The working relationship between a screenwriter and director can be the stuff of dreams or nightmares. Ordinarily, screenwriters will have worked on a project for a few years before a director even comes into contact with the screenplay. Often a labour of love, having probably gone through numerous rewrites and grappling with fundamental issues, story arcs, character dynamics and pacing, the screenwriter will be very much attached to the screenplay. This is why it’s such a precarious and pivotal moment. Who has ultimate creative control and the final say?
The director will be approaching the project with their own ideas and vision. Their intention is to craft it in a way that incorporates their trademarks and being the eyes and hands of the production, it ultimately comes down to their decision-making. However, as anyone who will have worked on a set will agree – film-making is a team effort, which requires active and full participation from every person and department in order to assimilate an illusion that best represents what’s on the pages of that screenplay.

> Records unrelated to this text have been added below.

Lemma connect_stale_handle_witness :
  connect (drv := constant_driver (Returns 7%nat) (Raises gone_away)
                    (Returns tt))
    None connected_db [] =
  (Raise (PyExc "NameError" "global name 'error' is not defined"),
   connected_db, [conn_ping 7%nat]).
Proof.
  exact (proj1 (connect_stale_handle
                  (drv := constant_driver (Returns 7%nat) (Raises gone_away)
                            (Returns tt))
                  connected_db [] 7%nat 2006 "MySQL server has gone away"
                  None eq_refl eq_refl eq_refl)).
Defined.

Lemma connect_fresh_then_select_witness :
  connect (drv := no_such_db_driver) (Some "d") example_db [] =
  (Raise (DbException DbException.SERVER_ERROR
            ["MySQL error 1049: Unknown database 'd'"]),
   connected_db,
   [MySQLdb_connect (_kwargs example_db); conn_select_db 7%nat "d"]).
Proof.
  exact (connect_fresh_then_select (drv := no_such_db_driver)
           example_db [] 7%nat "d" eq_refl eq_refl).
Defined.

Lemma connect_returns_with_handle_witness : is_Some (_conn connected_db).
Proof.
  exact (connect_returns_with_handle (drv := flaky_driver 0) None
           example_db connected_db [] [MySQLdb_connect (_kwargs example_db)]
           eq_refl).
Defined.

Example disconnect_close_fails :
  disconnect (drv := close_fails_driver) connected_db [] =
  (Return tt, example_db, [conn_close 7%nat]).
Proof. reflexivity. Qed.

(** ** The command executor on an object that holds a handle *)

Section ExecutorMore.
Context {drv : Driver}.

(** [_execCommand] with a handle, by the answers of the driver. *)
Lemma _execCommand_connected (command : string) (nRowsRet : nRows)
    (self : Db) (tr : trace) (h : handle) :
  _conn self = Some h →
  _execCommand command nRowsRet self tr =
    match drv_cursor tr h with
    | Raises e => (Raise e, self, tr ++ [conn_cursor h])
    | Returns cur =>
        match drv_execute (tr ++ [conn_cursor h]) cur command with
        | Raises e =>
            closed_with cur (Raise (translated e)) self
              (tr ++ [conn_cursor h; cursor_execute cur command])
        | Returns _ =>
            match nRowsRet with
            | Rows0 =>
                closed_with cur (Return NoResult) self
                  (tr ++ [conn_cursor h; cursor_execute cur command])
            | Rows1 =>
                closed_with cur
                  match drv_fetchone
                          (tr ++ [conn_cursor h; cursor_execute cur command])
                          cur with
                  | Returns (Some r) => Return (OneRow r)
                  | Returns None => Return NoResult
                  | Raises e => Raise e
                  end self
                  (tr ++ [conn_cursor h; cursor_execute cur command;
                          cursor_fetchone cur])
            | RowsN =>
                closed_with cur
                  match drv_fetchall
                          (tr ++ [conn_cursor h; cursor_execute cur command])
                          cur with
                  | Returns rs => Return (AllRows rs)
                  | Raises e => Raise e
                  end self
                  (tr ++ [conn_cursor h; cursor_execute cur command;
                          cursor_fetchall cur])
            end
        end
    end.
Proof.
  intros Hc. unfold _execCommand. rewrite bind_get_self, Hc.
  rewrite (bind_Return _ _ _ _ tt self tr) by reflexivity.
  rewrite (bind_Return _ _ _ _ _ _ _ (the_conn_Some _ tr _ Hc)).
  destruct (drv_cursor tr h) as [cur|e] eqn:Hcur.
  2:{ by rewrite (bind_Raise _ _ _ _ _ _ _ (call_Raises _ _ _ _ _ Hcur)). }
  rewrite (bind_Return _ _ _ _ _ _ _ (call_Returns _ _ _ _ _ Hcur)).
  unfold try_finally, try_except, closed_with.
  destruct (drv_execute (tr ++ [conn_cursor h]) cur command) as [[]|e] eqn:Hex.
  2:{ rewrite (bind_Raise _ _ _ _ (translated e) self
                 ((tr ++ [conn_cursor h]) ++ [cursor_execute cur command])).
      2:{ by rewrite (call_Raises _ _ _ _ _ Hex), _handleException_raises. }
      unfold call. rewrite <- !app_assoc. cbn [app].
      by destruct (drv_cursor_close _ cur). }
  rewrite (bind_Return _ _ _ _ tt self
             ((tr ++ [conn_cursor h]) ++ [cursor_execute cur command])).
  2:{ by rewrite (call_Returns _ _ _ _ _ Hex). }
  rewrite <- !app_assoc. cbn [app].
  destruct nRowsRet; unfold ret, bind, call.
  - destruct (drv_cursor_close _ cur); by rewrite <- !app_assoc.
  - destruct (drv_fetchone _ cur) as [[r|]|e]; rewrite <- !app_assoc;
      cbn [app]; destruct (drv_cursor_close _ cur);
      by rewrite <- ?app_assoc.
  - destruct (drv_fetchall _ cur) as [rs|e]; rewrite <- !app_assoc;
      cbn [app]; destruct (drv_cursor_close _ cur);
      by rewrite <- ?app_assoc.
Qed.
(** C7.  When every data row is non-empty and has no more cells than the
    header row, the reduction completes without error; a row shorter than
    the header is processed over the cells it has: every entry of the
    output comes from a cell present in its row, and the output is the one
    of the table in which the row is filled up with empty cells. *)
Theorem ragged_rows_complete hdr data :
  (forall r, In r data -> r <> [] /\ List.length r <= List.length hdr) ->
  exists doc,
    reduce (hdr :: data) = ret doc /\
    (forall a b v, entry doc a b v ->
                   exists i j, from_cell (tl hdr) data a b v i j) /\
    (forall pre r post k,
        data = pre ++ r :: post ->
        reduce (hdr :: pre ++ (r ++ repeat "" k) :: post) = ret doc).
Proof.
  intros H.
  destruct (outer_loop_total (tl hdr) data 0 []) as [c O].
  { intros r I. destruct (H r I) as [NE L]. split; auto.
    destruct r; [easy|]. destruct hdr; simpl in *; lia. }
  exists {| nodes := tl hdr; correlations := c |}.
  assert (R : reduce (hdr :: data)
              = ret {| nodes := tl hdr; correlations := c |}).
  { unfold reduce. simpl. now rewrite O. }
  split; auto. split.
  - intros a b v E. eapply reduce_origin; eauto.
  - intros pre r post k ->. unfold reduce. simpl.
    rewrite outer_loop_pad, O; auto.
    apply H, in_elt.
Qed.

Lemma ragged_rows_complete_on_ragged_table :
  exists doc,
    reduce ragged_table = ret doc /\
    (forall a b v, entry doc a b v ->
                   exists i j,
                     from_cell (tl (hd [] ragged_table)) (tl ragged_table)
                               a b v i j) /\
    (forall pre r post k,
        tl ragged_table = pre ++ r :: post ->
        reduce (hd [] ragged_table :: pre ++ (r ++ repeat "" k) :: post)
        = ret doc).
Proof.
  apply (ragged_rows_complete (hd [] ragged_table) (tl ragged_table)).
  simpl. intros r [<-|[<-|[<-|[]]]]; split; simpl; (discriminate || lia).
Defined.

(** C8.  Running the script again on the files it left gives the same
    result and the same files, the input file is not changed, and what the
    run returns does not depend on an output file already there: two runs
    on the same table produce the same document. *)
Theorem script_twice fs :
  script (fst (script fs)) = script fs /\
  correl_csv (fst (script fs)) = correl_csv fs /\
  forall old,
    snd (script {| correl_csv := correl_csv fs; correl_data_json := old |})
    = snd (script fs) /\
    (correl_data_json
       (fst (script {| correl_csv := correl_csv fs;
                       correl_data_json := old |}))
     = correl_data_json (fst (script fs))
     \/ exists e, snd (script fs) = raise e).
Proof.
  unfold script. destruct (correl_csv fs) as [rows|] eqn:C; simpl.
  - destruct (reduce rows) as [e|doc] eqn:R; simpl; rewrite ?C, ?R; simpl.
    + repeat split; auto. right. eauto.
    + repeat split; auto.
  - rewrite C. repeat split; auto. right. eauto.
Qed.

(** C9, as the specification states it, fails on a header row without
    cells: [rows[0][1:]] is then empty, of length 0 and not -1. *)
Lemma headless_table_has_no_nodes :
  exists doc,
    reduce headless_table = ret doc /\
    Z.of_nat (List.length (nodes doc))
    <> (Z.of_nat (List.length (hd [] headless_table)) - 1)%Z /\
    ~ round_trip_shape headless_table doc.
Proof.
  exists {| nodes := []; correlations := [] |}.
  split; [reflexivity|]. unfold round_trip_shape, headless_table. simpl.
  split; [lia|]. intros [H _]. lia.
Qed.

(** C9, amended.  For every table whose header row has at least one cell,
    the length of the output [nodes] is the number of header cells minus 1,
    the set of outer keys of [correlations] is the set of first cells of
    the data rows, and every data row has exactly one (possibly empty)
    inner mapping under its first cell. *)
Theorem shape_of_the_document rows doc :
  reduce rows = ret doc -> hd [] rows <> [] -> round_trip_shape rows doc.
Proof.
  intros H NE. pose proof (reduce_NoDup _ _ H) as ND.
  destruct (reduce_inr _ _ H) as (hdr & data & -> & Nd & O). simpl in *.
  assert (K : forall a, In a (keys (correlations doc)) <->
                        exists r, In r data /\ first r = ret a).
  { intros a. rewrite (outer_loop_keys _ _ _ _ _ O a). simpl. intuition. }
  split; [|split; [exact K|]].
  - rewrite Nd. destruct hdr; [easy|]. cbn [hd tl List.length]. lia.
  - intros r I. destruct r as [|a cells].
    + exfalso.
      rewrite (outer_loop_misshapen (tl hdr) data 0 []) in O; [discriminate|].
      exists []. split; auto. now left.
    + exists a. split; [reflexivity|].
      destruct (key_getitem a (correlations doc)) as [inner G].
      { apply K. exists (a :: cells). auto. }
      exists inner. split; [now apply getitem_In|].
      intros inner' I'. apply In_getitem in I'; auto. congruence.
Qed.

Lemma shape_of_scenario_A : round_trip_shape scenario_A document_A.
Proof.
  apply (shape_of_the_document scenario_A document_A).
  - vm_compute. reflexivity.
  - discriminate.
Defined.

(** C10.  When several data rows have the same first cell, [correlations]
    holds one key for that name and its inner mapping is the one the last
    such row builds on its own: each of its items comes from a cell of that
    row, and what an earlier row of the name recorded is gone. *)
Theorem last_row_of_a_name_wins hdr pre r post doc a :
  reduce (hdr :: pre ++ r :: post) = ret doc ->
  first r = ret a ->
  (forall r', In r' post -> first r' <> ret a) ->
  count_occ string_dec (keys (correlations doc)) a = 1 /\
  exists inner,
    getitem a (correlations doc) = Some inner /\
    row_step (tl hdr) (List.length pre) r [] = ret [(a, inner)] /\
    forall b v,
      getitem b inner = Some v ->
      exists j value,
        nth_error (tl r) j = Some value /\ float value = Some v /\
        nth_error (tl hdr) j = Some b /\ List.length pre < j.
Proof.
  intros H F L. pose proof (reduce_NoDup _ _ H) as ND.
  destruct (reduce_inr _ _ H) as (hdr' & data' & [= <- <-] & _ & O).
  destruct (outer_loop_last _ _ _ _ _ _ _ _ O F L) as (inner & G & R).
  simpl in R. split.
  - apply NoDup_count_occ'; auto. eapply getitem_Some_key; eauto.
  - exists inner. split; [exact G|]. split.
    + rewrite row_step_items, F. simpl. now rewrite R.
    + intros b v Gb.
      destruct (row_items_origin _ _ _ _ _ _ _ _ R Gb) as [E|E];
        [discriminate | exact E].
Qed.

Lemma last_row_of_a_name_wins_on_twice_table :
  count_occ string_dec
    (keys (correlations {| nodes := ["A"; "B"];
                           correlations := [("A", [])] |})) "A" = 1 /\
  exists inner,
    getitem "A" [("A", [])] = Some inner /\
    row_step ["A"; "B"] 1 ["A"; ""; ""] [] = ret [("A", inner)] /\
    forall b v,
      getitem b inner = Some v ->
      exists j value,
        nth_error [""; ""] j = Some value /\ float value = Some v /\
        nth_error ["A"; "B"] j = Some b /\ 1 < j.
Proof.
  apply (last_row_of_a_name_wins
           [""; "A"; "B"] [["A"; ""; "0.5"]] ["A"; ""; ""] []
           {| nodes := ["A"; "B"]; correlations := [("A", [])] |} "A").
  - vm_compute. reflexivity.
  - reflexivity.
  - intros r' [].
Defined.


(** ** Further properties of the script *)



Lemma cell_item_inl headers i j value e :
  cell_item headers i j value = inl e ->
  exists v, float value = Some v /\ List.length headers <= j.
Proof.
  unfold cell_item. destruct (_ && _)%bool; [|discriminate].
  destruct (float value) as [v|]; [|discriminate]. unfold index_at.
  destruct (nth_error headers j) eqn:H; simpl.
  - destruct (i <? j)%nat; discriminate.
  - intros _. exists v. split; auto. now apply nth_error_None.
Qed.
Definition getitem (s : t) (idx : Z) : result CellValueType :=
  py_getitem (cells s) idx.

Definition len (s : t) : Z := Z.of_nat (length (cells s)).

End UploadSequence.

Record GameSpecification : Type := mkGameSpecification {
  code_matrix : CodeMatrix.t;
  upload_sequences : list UploadSequence.t;
  buffer_size : Z
}.

(** [dataclasses.replace(spec, upload_sequences=seqs)] *)
Definition replace_upload_sequences (spec : GameSpecification)
  (seqs : list UploadSequence.t) : GameSpecification :=
  {| code_matrix := code_matrix spec;
     upload_sequences := seqs;
     buffer_size := buffer_size spec |}.

Record SolutionStep : Type := mkSolutionStep {
  value : CellValueType;
  row_idx : nat;
  col_idx : nat
}.

Definition SolutionStep_eqb (a b : SolutionStep) : bool :=
  String.eqb (value a) (value b)
  && Nat.eqb (row_idx a) (row_idx b)
  && Nat.eqb (col_idx a) (col_idx b).

Record Solution : Type := mkSolution { steps : list SolutionStep }.

Inductive SolutionStrategy : Type :=
| FIND_FIRST_SOLUTION
| FIND_ALL_SOLUTIONS.

Inductive CellChoiceDirection : Type :=
| ROW
| COLUMN.

(** ** The insertion-ordered dict of taken steps *)

Module StepDict.

(** Key = step, value = step index, in insertion order. *)
Definition t : Type := list (SolutionStep * Z).

Definition len (d : t) : Z := Z.of_nat (length d).

(** [k in d] *)
Definition contains (d : t) (k : SolutionStep) : bool :=
  existsb (fun kv => SolutionStep_eqb (fst kv) k) d.

(** [d | {k: v}]: an existing key keeps its position and takes the new
    value, a new key goes last. *)
Fixpoint set (d : t) (k : SolutionStep) (v : Z) : t :=
  match d with
  | [] => [(k, v)]
  | (k', v') :: d' =>
      if SolutionStep_eqb k' k then (k', v) :: d' else (k', v') :: set d' k v
  end.

(** [d.items()] *)
Definition items (d : t) : list (SolutionStep * Z) := d.

Definition keys (d : t) : list SolutionStep := map fst d.

End StepDict.

Record SearchStackItem : Type := mkSearchStackItem {
  item_steps : StepDict.t;
  current_step : SolutionStep;
  incomplete_sequence_length : list Z;
  next_pick_direction : CellChoiceDirection
}.

(** ** [_solve_internal] *)

Section Search.

Variable spec : GameSpecification.
Variable strategy : SolutionStrategy.

(** The element of the comprehension that seeds [incomplete_sequence_length]. *)
Definition initial_incomplete (cell_value : CellValueType)
  (upload_sequence : UploadSequence.t) : result Z :=
  first <- UploadSequence.getitem upload_sequence 0 ;;
  OK (UploadSequence.len upload_sequence
      - (if String.eqb first cell_value then 1 else 0)).
Lemma upload_stream_outcomes_witness :
  let data := {| payload := Mem.bytes_of_string "B"; closable := true;
                 close_fails := None |} in
  PyStr.truthy "b.txt" = true /\
  exists w',
    upload_stream Mem.client "hello" data "/dir/" "b.txt" (Some "")
                  default_part_size (transfer_world scenario_store)
    = Done (Returned (VStr "dir/b.txt")) w' /\
    store_calls (history w')
    = [ECall (CPutObject "hello" "dir/b.txt" "application/octet-stream"
                         default_part_size) true].
Proof.
  intros data. split; [reflexivity|].
  destruct (upload_stream_outcomes Mem.client "hello" data "/dir/" "b.txt"
              (Some "") default_part_size (transfer_world scenario_store)
              eq_refl) as (v & w' & E & _ & C & V).
  exists w'. split; [rewrite E, V; reflexivity|exact C].
Defined.

(** X8: [upload_stream] closes the input stream exactly once when the
    stream can be closed, and never otherwise, on every path: empty file
    name, a call to the store that returned, one that raised.  What
    [close()] itself does is swallowed: two streams with the same bytes
    give the same outcome, whether or not their [close()] raises. *)
Theorem upload_stream_closes_once :
  forall (S : Type) (client : Minio S) (bucket_name : string)
         (data : BinaryIO) (directory filename : string)
         (content_type : option string) (part_size : N)
         (w : World S TransferLocals),
    let g := upload_stream client bucket_name data directory filename
                           content_type part_size w in
    calls is_data_close (history (world_of g))
    = calls is_data_close (history w) + (if closable data then 1 else 0) /\
    forall data',
      payload data' = payload data ->
      fst (fst (drain (upload_stream client bucket_name data' directory
                         filename content_type part_size w)))
      = fst (fst (drain g)) /\
      backend (world_of (upload_stream client bucket_name data' directory
                           filename content_type part_size w))
      = backend (world_of g).
Proof.
  intros S client b data d f ct ps w g. subst g. split.
  - unfold upload_stream, data_close. run_transfer.
    destruct f as [|a f]; cbn [PyStr.truthy negb]; run_transfer;
      cbn [is_S3Error]; unfold unbound; run_transfer.
    + destruct (closable data); [destruct (close_fails data)|]; run_transfer;
        cbn [world_of]; count_calls.
    + match goal with
      | |- context [put_object ?c ?b0 ?k ?p ?t ?n ?x] =>
          destruct (put_object c b0 k p t n x) as [[[]|e] s1]
      end; run_transfer;
        [|destruct (is_S3Error e); cbn [Py.gexcept Py.gfinally]; run_transfer];
        (destruct (closable data); [destruct (close_fails data)|]);
        run_transfer; cbn [world_of]; count_calls.
  - intros data' Hp.
    unfold upload_stream, data_close. run_transfer. rewrite Hp.
    destruct f as [|a f]; cbn [PyStr.truthy negb]; run_transfer;
      cbn [is_S3Error]; unfold unbound; run_transfer.
    + destruct (closable data); [destruct (close_fails data)|];
        (destruct (closable data'); [destruct (close_fails data')|]);
        run_transfer; split; reflexivity.
    + match goal with
      | |- context [put_object ?c ?b0 ?k ?p ?t ?n ?x] =>
          destruct (put_object c b0 k p t n x) as [[[]|e] s1]
      end; run_transfer;
        [|destruct (is_S3Error e); cbn [Py.gexcept Py.gfinally]; run_transfer];
        (destruct (closable data); [destruct (close_fails data)|]);
        (destruct (closable data'); [destruct (close_fails data')|]);
        run_transfer; split; reflexivity.
Qed.

(** ** Download *)

(** Run the [except] and [finally] clauses around a read loop that has
    finished, with the local variables known. *)
Ltac settle_reads Hr :=
  unfold guarded_reads, stream_finally, stream_handlers;
  run_transfer;
  repeat (first
    [ rewrite Hr
    | match goal with
      | |- context [if resp_truthy ?r then _ else _] => destruct (resp_truthy r)
      end ];
    run_transfer).

Section StreamDelivery.
Variable S : Type.
Variable resp : Response.

Lemma abandon_completion_step {W A} n chunk (w : W)
      (k : signal -> W -> Gen W A) :
  fst (fst (abandon_after (Datatypes.S n) (Yield chunk w k)))
  = fst (fst (abandon_after n (k Next w))).
Proof.
  cbn [abandon_after].
  destruct (abandon_after n (k Next w)) as [[c w'] chunks]. reflexivity.
Qed.

Lemma abandon_chunks_step {W A} n chunk (w : W)
      (k : signal -> W -> Gen W A) :
  snd (abandon_after (Datatypes.S n) (Yield chunk w k))
  = chunk :: snd (abandon_after n (k Next w)).
Proof.
  cbn [abandon_after].
  destruct (abandon_after n (k Next w)) as [[c w'] chunks]. reflexivity.
Qed.

(** The world after one more [read] that returned. *)
Let after_read (w : World S TransferLocals) : World S TransferLocals :=
  {| backend := backend w;
     history := ECall (CRead (rid resp) chunk_size) true :: history w;
     locals := locals w |}.

(** Chunks, then the end of the data or an empty chunk: the consumer
    that reads to the end has all the chunks, and the generator ends
    normally after one more [read]. *)
Lemma guarded_reads_delivers chunks ending :
  Forall (fun c => c <> []) chunks ->
  ending = [] \/ (exists rest, ending = ReadBytes [] :: rest) ->
  forall (w : World S TransferLocals),
    response (locals w) = Some resp ->
    let r := drain (guarded_reads resp
                      (read_loop (rid resp)
                                 (map ReadBytes chunks ++ ending)%list w)) in
    fst (fst r) = Normal tt /\
    snd r = chunks /\
    calls is_read (history (snd (fst r)))
    = calls is_read (history w) + length chunks + 1.
Proof.
  intros Hc He. induction Hc as [|chunk chunks Hne _ IH]; intros w Hr.
  - cbn [map app length].
    destruct He as [->|[rest ->]]; cbn [read_loop]; settle_reads Hr;
      cbn [drain fst snd history]; rewrite !calls_cons;
      cbn [is_call is_read]; repeat split; lia.
  - destruct chunk as [|b chunk]; [congruence|].
    cbn [map app read_loop length]. unfold guarded_reads, Py.yield_.
    run_transfer.
    rewrite drain_completion_step, drain_chunks_step, drain_world_step.
    destruct (IH (after_read w) Hr) as (Ic & Is & In).
    split; [exact Ic|]. split; [f_equal; exact Is|].
    etransitivity; [exact In|].
    unfold after_read. cbn [history]. rewrite calls_cons.
    cbn [is_call is_read]. lia.
Qed.

(** A consumer that stops while chunks are left has the chunks it asked
    for, and closing the generator ends it quietly. *)
Lemma guarded_reads_abandons chunks rest :
  Forall (fun c => c <> []) chunks ->
  forall n (w : World S TransferLocals),
    n < length chunks ->
    response (locals w) = Some resp ->
    let r := abandon_after n
               (guarded_reads resp
                  (read_loop (rid resp)
                             (map ReadBytes chunks ++ rest)%list w)) in
    fst (fst r) = Closed /\ snd r = firstn (Datatypes.S n) chunks.
Proof.
  intros Hc. induction Hc as [|chunk chunks Hne _ IH]; intros n w Hn Hr.
  - cbn [length] in Hn. lia.
  - destruct chunk as [|b chunk]; [congruence|].
    cbn [map app read_loop]. unfold guarded_reads, Py.yield_. run_transfer.
    destruct n as [|n].
    + cbn [abandon_after]. settle_reads Hr; split; reflexivity.
    + rewrite abandon_completion_step, abandon_chunks_step.
      cbn [length] in Hn.
      destruct (IH n (after_read w)) as (Ic & Is); [lia|exact Hr|].
      split; [exact Ic|]. cbn [firstn]. f_equal. exact Is.
Qed.

(** Nothing in or around the read loop goes to the store, whatever the
    response gives and whenever the consumer stops. *)
Lemma guarded_reads_quiet script :
  forall (w : World S TransferLocals),
    (let w' := snd (fst (drain (guarded_reads resp
                                  (read_loop (rid resp) script w)))) in
     backend w' = backend w /\
     store_calls (history w') = store_calls (history w)) /\
    forall n,
      let w' := snd (fst (abandon_after n
                            (guarded_reads resp
                               (read_loop (rid resp) script w)))) in
      backend w' = backend w /\
      store_calls (history w') = store_calls (history w).
Proof.
  induction script as [|[chunk|e] rest IH]; intros w.
  - cbn [read_loop]. split; [|intros n; destruct n]; split_cases;
      split; reflexivity.
  - destruct chunk as [|b chunk].
    + cbn [read_loop]. split; [|intros n; destruct n]; split_cases;
        split; reflexivity.
    + cbn [read_loop]. unfold guarded_reads, Py.yield_. run_transfer.
      split.
      * rewrite drain_world_step. exact (proj1 (IH (after_read w))).
      * intros n. destruct n as [|n].
        -- cbn [abandon_after]. split_cases; split; reflexivity.
        -- rewrite abandon_world_step.
           exact (proj2 (IH (after_read w)) n).
  - cbn [read_loop]. split; [|intros n; destruct n]; split_cases;
      split; reflexivity.
Qed.

End StreamDelivery.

This team dynamic is even more important when it comes to the push-and-pull or even dance between the originator of the screenplay and the person being charged with adapting that work into their own original vision. Obviously it’s a careful negotiation, where the writer must allow for changes. Some screenwriters will believe that what’s on the page should be set in stone but as the locations are locked down, casting is finalised and storyboards are realised, things do change, scenes are rewritten and the blueprint is revised even further.
For first-time screenwriters, the experience must be quite harrowing to see their cherished work get chopped and changed to accommodate practical and budgetary constraints. While submitting that polished final draft and committing it to its “finished” ink and paper may come as a relief, it’s just the beginning.
There are a number of factors that can affect this relationship. If the director has been hired in a purely professional capacity to simply follow the pages as they are written, honouring the source material without kicking up too much dust then that’s one thing. Alternatively, if the screenplay has simply been picked up without having the screenwriter to elaborate further, then the process is quite autonomous and open to sweeping changes as the director sees fit. Or, the screenwriter happens to be the director, in which case the purity of their vision can be hampered by not having enough feedback.
However, in most cases it’s valuable for both screenwriter and director to have an active role in adapting the manuscript to screen. Seasoned screenwriters will actively try to avoid becoming too precious about their work to help facilitate a better transition.
Conflict belongs in the screenplay and not really over the screenplay, meaning that while both parties will disagree on points, becoming confrontational only serves to disrupt the creative flow of ideas. It doesn’t serve the film project for the screenwriter and director to be at loggerheads, making the screenplay a war zone only serves to disrupt the storytelling flow, offer a rehashed and discordant feel. As with any relationship, both parties need to identify problems as being external to themselves, making it much easier for them to come alongside one another in unpacking issues relating to character, dialogue, flow, scope or theme. If there’s too much compromise, the film runs the risk of becoming bland or too generic.
Taking a director’s notes shouldn’t be the first time that the screenwriter is forced to engage in some collaboration. After polishing your screenplay, it really pays to have a friend’s advice, the eyes of an industry professional or someone’s opinion you trust. Getting this kind of valuable feedback whether by contact or an independent service from reviewmyscript.com helps you to step away from the project, breaks the intense focus and opens the screenplay up to continuous improvements. When prospective directors read screenplay, they too will evaluate it, identifying weaknesses and foundational flaws.
Getting your screenplay to the point that it’s almost bullet-proof will make it a much easier process to unpack further down the line when collaborating with a director. Obviously getting the right director for the job is half the battle won. It also helps if as a screenwriter you’ve worked with that director before, understanding each other’s process and how to get the most value out of your engagements. Having a shared vision and wanting the best for the project will help foster that sense of trust and the ability to discuss notes with more open-minded ease. It really is a symbiotic relationship that requires consideration, trust and understanding.
It will even serve that screenwriter or director to approach other people that worked with them in the past in order to get a better semblance of their method. Knowing what works best, how to find commonality and essentially become friends in the process of delivering the screenplay into a film format makes this working relationship much more productive and conducive to achieving the best possible result.